Humangenetik

Pseudohypoaldosteronismus Typ 1

SCNN1A, SCNN1B, SCNN1G

Material

2 ml EDTA-Blut

OMIM

600228, 600760, 600761

Verfahren

Nachweis von Mutationen im SCNN1A-Gen, im SCNN1B-Gen und im SCNN1G-Gen durch PCR und anschließende Sequenzierung

Klinische Relevanz

Mutationsanalyse bei Patienten mit starken renalem Natriumverlust unklarer Ätiologie

Anmerkungen

Der Pseudohypoaldosteronismus Typ 1 ist eine autosomal rezessiv erbliche Ionenkanalerkrankung mit pathologisch erhöhter Natriumausscheidung im Urin. Die Erkrankung beruht auf einer Funktionsverlust des renalen epithelialen Natriumkanals (ENaC).

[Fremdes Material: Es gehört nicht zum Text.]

(* ===== verification/AccessControl.v ===== *)
(** The access decision of the agent, [agent/mibgroup/mibII/vacm_conf.c]:
    [vacm_in_view], [vacm_check_view] and [vacm_check_view_contents].

    What other components contribute is a parameter: the mapping of a community
    and a source address to a security name ([netsnmp_udp_getSecName] and its
    two variants), the registry of security modules ([find_sec_mod]), the
    registry of contexts ([netsnmp_subtree_find_first]) and [strdup], which may
    fail.  The result is the return code, the message as the function leaves it
    and the statistics it increments. *)
From Stdlib Require Import ZArith Lia.
From stdpp Require Import sets.
From S2P Require Import Prelude Asn1Defs SnmpDefs Oid LList Vacm VacmView VacmTables VacmState.

Definition VACM_VIEW_READ : Z := 0.
Definition VACM_VIEW_WRITE : Z := 1.
Definition VACM_VIEW_NOTIFY : Z := 2.
Definition VACM_CHECK_VIEW_CONTENTS_NO_FLAGS : Z := 0.
Definition VACM_CHECK_VIEW_CONTENTS_DNE_CONTEXT_OK : Z := 1.
Definition CONTEXTNAMEINDEXLEN : Z := 32.
Definition STAT_SNMPINBADCOMMUNITYNAMES : Z := 12.
Definition STAT_SNMPINBADCOMMUNITYUSES : Z := 13.

(** [pdu->tDomain]: the domains the function compares with, or another one. *)
Inductive domain : Set :=
| netsnmpUDPDomain | netsnmp_snmpTCPDomain | netsnmp_UDPIPv6Domain | netsnmp_TCPIPv6Domain
| netsnmp_UnixDomain | other_domain.

(** The members of [netsnmp_pdu] the decision depends on; [contextName] is the
    object it points to, not necessarily terminated. *)
Record netsnmp_pdu : Type := mkpdu {
  version : Z;
  command : Z;
  tDomain : domain;
  community : option (list Z);
  securityModel : Z;
  securityLevel : Z;
  securityName : option (list Z);
  contextName : option (list Z);
  contextNameLen : Z
}.

(** The C string at the start of an array. *)
Fixpoint c_string (a : list Z) : option (list Z) :=
  match a with
  | [] => None
  | c :: a => if c =? 0 then Some [] else s ← c_string a; Some (c :: s)
  end.

Section decision.
(** Result, [*sn] and [*contextName] of the mapping functions. *)
Context (netsnmp_udp_getSecName netsnmp_udp6_getSecName netsnmp_unix_getSecName :
           netsnmp_pdu -> Z * option (list Z) * list Z).
Context (find_sec_mod : Z -> bool) (netsnmp_subtree_find_first : list Z -> bool).
Context (strdup : list Z -> option (list Z)).

Definition community_based (p : netsnmp_pdu) : bool :=
  (version p =? SNMP_VERSION_1) || (version p =? SNMP_VERSION_2c).

(** [if (!getSecName(..., &sn, &contextName)) sn = NULL;
    SNMP_FREE(pdu->contextName); pdu->contextName = strdup(contextName);
    pdu->contextNameLen = strlen(contextName);] *)
Definition map_community (getSecName : netsnmp_pdu -> Z * option (list Z) * list Z) (p : netsnmp_pdu)
  : option (list Z) * netsnmp_pdu :=
  let '(ok, sn, context) := getSecName p in
  let sn := if ok =? 0 then None else sn in
  (sn, mkpdu (version p) (command p) (tDomain p) (community p) (securityModel p) (securityLevel p)
             (securityName p) (strdup context) (strlen context)).

(** [sn] and the message after the first part of the function. *)
Definition security_name (p : netsnmp_pdu) : option (list Z) * netsnmp_pdu :=
  if community_based p then
    match tDomain p with
    | netsnmpUDPDomain | netsnmp_snmpTCPDomain => map_community netsnmp_udp_getSecName p
    | netsnmp_UDPIPv6Domain | netsnmp_TCPIPv6Domain => map_community netsnmp_udp6_getSecName p
    | netsnmp_UnixDomain => map_community netsnmp_unix_getSecName p
    | other_domain => (None, p)
    end
  else if find_sec_mod (securityModel p) then (securityName p, p)
  else (None, p).

(** [contextNameIndex] as a string: the first [contextNameLen] characters, up
    to a zero among them; empty for a null pointer. *)
Definition context_index (p : netsnmp_pdu) : option (list Z) :=
  match contextName p with
  | Some c => bs ← peek_n c 0 (contextNameLen p); c_string (bs ++ [0])
  | None => Some []
  end.
(** [snmp_increment_statistic] and [snmp_increment_statistic_by] *)
Definition count_statistic {W} (which : Z) : M (astate W) unit :=
  modify (fun s => set_counters (snmp_increment_statistic which (counters s)) s).
Definition snmp_increment_statistic_by {W} (which count : Z) : M (astate W) unit :=
  modify (fun s => set_counters (if (0 <=? which) && (which <? Z.of_nat (length (counters s)))
                                 then alter (fun x => u32 (x + count)) (Z.to_nat which) (counters s) else counters s) s).

(** ** Chains *)

(** [a[i]], if the array has it. *)
Definition cell {A} (a : list A) (i : Z) : option A := if 0 <=? i then a !! Z.to_nat i else None.

(** The variables from [p] on; a chain has no more than there are. *)
Definition variables_from (vars : gmap Z vnode) (p : option Z) : option (list Z) :=
  walk (fun p => next_variable <$> vars !! p) (S (size vars)) p.

(** The requests from [p] on. *)
Definition requests_from (reqs : list request_info) (p : option Z) : option (list Z) :=
  walk (fun i => rq_next <$> cell reqs i) (S (length reqs)) p.

Section access.
Context {W : Type}.

Definition upd (f : agent_session -> agent_session) : M (astate W) unit := modify (on_asp f).

Definition get_request (i : Z) : M (astate W) request_info := s ← get; lift (cell (requests (asp s)) i).
Definition upd_request (i : Z) (f : request_info -> request_info) : M (astate W) unit :=
  q ← get_request i; upd (fun a => set_requests (<[Z.to_nat i := f q]> (requests a)) a).

Definition get_var (p : option Z) : M (astate W) variable := p ← lift p; s ← get; n ← lift (a_vars (asp s) !! p); mret (vn_var n).
Definition upd_node (p : option Z) (f : vnode -> vnode) : M (astate W) unit :=
  p ← lift p; s ← get; n ← lift (a_vars (asp s) !! p); upd (fun a => set_a_vars (<[p := f n]> (a_vars a)) a).
Definition upd_var (p : option Z) (f : variable -> variable) : M (astate W) unit :=
  upd_node p (fun n => set_vn_var (f (vn_var n)) n).
Definition next_of (p : option Z) : M (astate W) (option Z) := p ← lift p; s ← get; n ← lift (a_vars (asp s) !! p); mret (next_variable n).

(** [asp->treecache[i]] *)
Definition get_slot (i : Z) : M (astate W) tree_cache :=
  s ← get; tc ← lift (treecache (asp s)); lift (cell tc i).

(** The requests of a slot of the cache. *)
Definition slot_requests (i : Z) : M (astate W) (list Z) :=
  tc ← get_slot i; s ← get; lift (requests_from (requests (asp s)) (requests_begin tc)).

(** [for (i = 0; i <= asp->treecache_num; i++)] *)
Definition slots (a : agent_session) : list Z := seqZ 0 (treecache_num a + 1).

Die erhöhte Natriumausscheidung hat einen erhöhten Flüssigkeitsverlust zur Folge, mit konsekutiver schwerer Hypovolämie, Hyperkaliämie, Hyponatriämie, metabolischer Azidose und schwerer bis schwerster Hypotonie trotz erhöhter Aldosteron- und Reninwerte. Verursacht wird der Pseudohypoaldosteronismus Typ 1 durch Mutationen im SCNN1A-, SCNN1B- und SCNN1G-Gen.